Stored data entries
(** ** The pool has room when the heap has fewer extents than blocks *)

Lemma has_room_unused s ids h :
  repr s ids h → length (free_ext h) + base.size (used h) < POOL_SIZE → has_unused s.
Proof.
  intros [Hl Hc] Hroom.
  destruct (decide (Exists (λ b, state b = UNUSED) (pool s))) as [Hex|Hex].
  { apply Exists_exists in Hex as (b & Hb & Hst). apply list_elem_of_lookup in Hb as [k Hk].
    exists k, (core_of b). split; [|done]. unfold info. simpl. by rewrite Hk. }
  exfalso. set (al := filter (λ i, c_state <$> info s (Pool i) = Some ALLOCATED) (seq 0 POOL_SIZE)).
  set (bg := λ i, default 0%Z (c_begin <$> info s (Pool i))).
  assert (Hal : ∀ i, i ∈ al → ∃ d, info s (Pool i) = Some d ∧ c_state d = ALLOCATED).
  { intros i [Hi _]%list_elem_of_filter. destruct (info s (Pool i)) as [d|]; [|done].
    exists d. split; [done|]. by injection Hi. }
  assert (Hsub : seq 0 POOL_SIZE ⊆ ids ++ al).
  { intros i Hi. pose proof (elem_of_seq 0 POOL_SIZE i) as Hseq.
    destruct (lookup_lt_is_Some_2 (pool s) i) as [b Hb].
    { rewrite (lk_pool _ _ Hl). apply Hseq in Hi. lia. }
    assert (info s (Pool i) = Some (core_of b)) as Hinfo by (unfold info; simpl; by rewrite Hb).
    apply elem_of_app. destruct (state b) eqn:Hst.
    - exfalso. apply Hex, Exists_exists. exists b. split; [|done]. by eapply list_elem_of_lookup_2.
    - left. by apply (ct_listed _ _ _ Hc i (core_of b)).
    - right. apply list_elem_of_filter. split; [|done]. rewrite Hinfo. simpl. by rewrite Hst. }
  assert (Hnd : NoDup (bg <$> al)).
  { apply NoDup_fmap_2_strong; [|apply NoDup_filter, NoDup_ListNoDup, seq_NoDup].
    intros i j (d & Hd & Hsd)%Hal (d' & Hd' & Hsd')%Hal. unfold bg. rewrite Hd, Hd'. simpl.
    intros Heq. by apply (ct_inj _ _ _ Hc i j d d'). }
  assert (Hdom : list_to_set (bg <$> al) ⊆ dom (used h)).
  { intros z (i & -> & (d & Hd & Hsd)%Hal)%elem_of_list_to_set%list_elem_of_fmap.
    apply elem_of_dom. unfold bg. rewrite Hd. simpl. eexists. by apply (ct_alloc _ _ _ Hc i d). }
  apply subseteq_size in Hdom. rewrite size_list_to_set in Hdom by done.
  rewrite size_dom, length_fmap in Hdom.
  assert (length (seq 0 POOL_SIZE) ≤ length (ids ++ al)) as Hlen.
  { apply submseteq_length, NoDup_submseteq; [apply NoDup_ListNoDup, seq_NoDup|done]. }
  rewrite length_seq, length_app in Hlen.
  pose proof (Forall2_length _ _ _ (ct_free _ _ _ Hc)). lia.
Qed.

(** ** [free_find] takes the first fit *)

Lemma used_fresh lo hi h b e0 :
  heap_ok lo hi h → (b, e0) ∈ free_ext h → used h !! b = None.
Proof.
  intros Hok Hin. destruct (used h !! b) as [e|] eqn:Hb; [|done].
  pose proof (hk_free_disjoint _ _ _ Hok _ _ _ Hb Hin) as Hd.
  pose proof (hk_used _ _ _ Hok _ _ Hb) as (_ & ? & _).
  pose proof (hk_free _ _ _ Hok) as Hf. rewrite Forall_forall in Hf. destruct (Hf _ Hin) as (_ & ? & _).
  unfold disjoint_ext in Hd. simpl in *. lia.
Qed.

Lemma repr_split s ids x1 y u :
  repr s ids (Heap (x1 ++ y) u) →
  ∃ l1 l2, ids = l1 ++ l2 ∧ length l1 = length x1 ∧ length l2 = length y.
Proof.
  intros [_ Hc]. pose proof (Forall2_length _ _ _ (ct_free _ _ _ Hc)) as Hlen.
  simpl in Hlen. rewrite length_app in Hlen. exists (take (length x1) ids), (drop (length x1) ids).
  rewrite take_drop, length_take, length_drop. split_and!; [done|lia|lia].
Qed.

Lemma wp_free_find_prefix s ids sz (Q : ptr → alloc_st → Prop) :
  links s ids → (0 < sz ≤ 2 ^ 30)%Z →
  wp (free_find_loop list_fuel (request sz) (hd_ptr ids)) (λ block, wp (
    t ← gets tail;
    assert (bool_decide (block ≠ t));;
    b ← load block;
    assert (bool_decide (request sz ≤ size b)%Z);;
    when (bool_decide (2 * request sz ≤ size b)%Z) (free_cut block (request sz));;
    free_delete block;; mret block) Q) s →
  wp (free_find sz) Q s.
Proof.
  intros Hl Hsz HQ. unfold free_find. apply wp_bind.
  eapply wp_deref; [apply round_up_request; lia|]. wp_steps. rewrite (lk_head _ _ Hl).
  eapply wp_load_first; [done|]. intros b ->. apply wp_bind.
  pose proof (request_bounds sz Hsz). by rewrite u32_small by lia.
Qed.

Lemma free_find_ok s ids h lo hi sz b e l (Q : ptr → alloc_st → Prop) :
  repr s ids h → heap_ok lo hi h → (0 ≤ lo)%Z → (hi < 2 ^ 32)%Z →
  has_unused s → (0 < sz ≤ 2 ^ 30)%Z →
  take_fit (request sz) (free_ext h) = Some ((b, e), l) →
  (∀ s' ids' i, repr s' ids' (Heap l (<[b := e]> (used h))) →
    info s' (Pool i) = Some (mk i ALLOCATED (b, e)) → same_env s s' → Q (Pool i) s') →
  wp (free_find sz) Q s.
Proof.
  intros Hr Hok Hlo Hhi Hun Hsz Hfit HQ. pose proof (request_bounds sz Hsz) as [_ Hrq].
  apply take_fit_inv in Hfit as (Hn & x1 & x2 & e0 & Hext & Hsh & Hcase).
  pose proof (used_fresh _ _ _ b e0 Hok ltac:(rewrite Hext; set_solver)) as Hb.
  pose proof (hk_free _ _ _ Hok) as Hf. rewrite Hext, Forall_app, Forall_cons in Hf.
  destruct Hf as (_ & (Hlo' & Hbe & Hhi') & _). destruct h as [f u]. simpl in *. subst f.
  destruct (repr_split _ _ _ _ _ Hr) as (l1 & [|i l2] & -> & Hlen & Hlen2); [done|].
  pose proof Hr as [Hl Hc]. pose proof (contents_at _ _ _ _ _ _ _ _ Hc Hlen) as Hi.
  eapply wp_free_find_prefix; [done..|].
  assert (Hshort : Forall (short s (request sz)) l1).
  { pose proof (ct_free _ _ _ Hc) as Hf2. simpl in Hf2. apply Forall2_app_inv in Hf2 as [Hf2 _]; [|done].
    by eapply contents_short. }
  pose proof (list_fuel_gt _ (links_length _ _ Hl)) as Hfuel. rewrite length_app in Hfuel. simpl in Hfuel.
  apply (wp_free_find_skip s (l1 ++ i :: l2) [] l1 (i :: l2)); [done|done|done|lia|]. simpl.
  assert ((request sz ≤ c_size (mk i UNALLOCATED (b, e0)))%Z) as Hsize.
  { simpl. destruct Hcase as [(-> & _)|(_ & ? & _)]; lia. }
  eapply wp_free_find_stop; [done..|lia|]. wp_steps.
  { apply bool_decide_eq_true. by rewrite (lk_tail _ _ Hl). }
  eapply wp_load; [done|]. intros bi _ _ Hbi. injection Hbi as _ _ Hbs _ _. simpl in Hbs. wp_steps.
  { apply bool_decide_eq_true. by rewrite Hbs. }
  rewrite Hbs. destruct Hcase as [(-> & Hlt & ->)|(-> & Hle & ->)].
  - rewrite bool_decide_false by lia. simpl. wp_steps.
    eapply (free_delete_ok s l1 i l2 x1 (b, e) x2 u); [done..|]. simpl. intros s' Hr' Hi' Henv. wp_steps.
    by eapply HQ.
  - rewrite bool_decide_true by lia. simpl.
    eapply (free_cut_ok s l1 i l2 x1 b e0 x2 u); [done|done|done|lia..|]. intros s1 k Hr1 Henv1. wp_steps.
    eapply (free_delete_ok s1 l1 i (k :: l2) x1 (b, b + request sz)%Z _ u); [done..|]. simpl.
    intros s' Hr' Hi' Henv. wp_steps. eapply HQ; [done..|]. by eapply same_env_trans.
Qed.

* _WHAT YOU SHOULD DO_:
All that the answer may hold is the lines from the one with "eapply wp_free_find_stop; [done..|lia|]." through the end of the data, set down exactly as they appear.

* _TASK OUTPUT_:
  eapply wp_free_find_stop; [done..|lia|]. wp_steps.
  { apply bool_decide_eq_true. by rewrite (lk_tail _ _ Hl). }
  eapply wp_load; [done|]. intros bi _ _ Hbi. injection Hbi as _ _ Hbs _ _. simpl in Hbs. wp_steps.
  { apply bool_decide_eq_true. by rewrite Hbs. }
  rewrite Hbs. destruct Hcase as [(-> & Hlt & ->)|(-> & Hle & ->)].
  - rewrite bool_decide_false by lia. simpl. wp_steps.
    eapply (free_delete_ok s l1 i l2 x1 (b, e) x2 u); [done..|]. simpl. intros s' Hr' Hi' Henv. wp_steps.
    by eapply HQ.
  - rewrite bool_decide_true by lia. simpl.
    eapply (free_cut_ok s l1 i l2 x1 b e0 x2 u); [done|done|done|lia..|]. intros s1 k Hr1 Henv1. wp_steps.
    eapply (free_delete_ok s1 l1 i (k :: l2) x1 (b, b + request sz)%Z _ u); [done..|]. simpl.
    intros s' Hr' Hi' Henv. wp_steps. eapply HQ; [done..|]. by eapply same_env_trans.
Qed.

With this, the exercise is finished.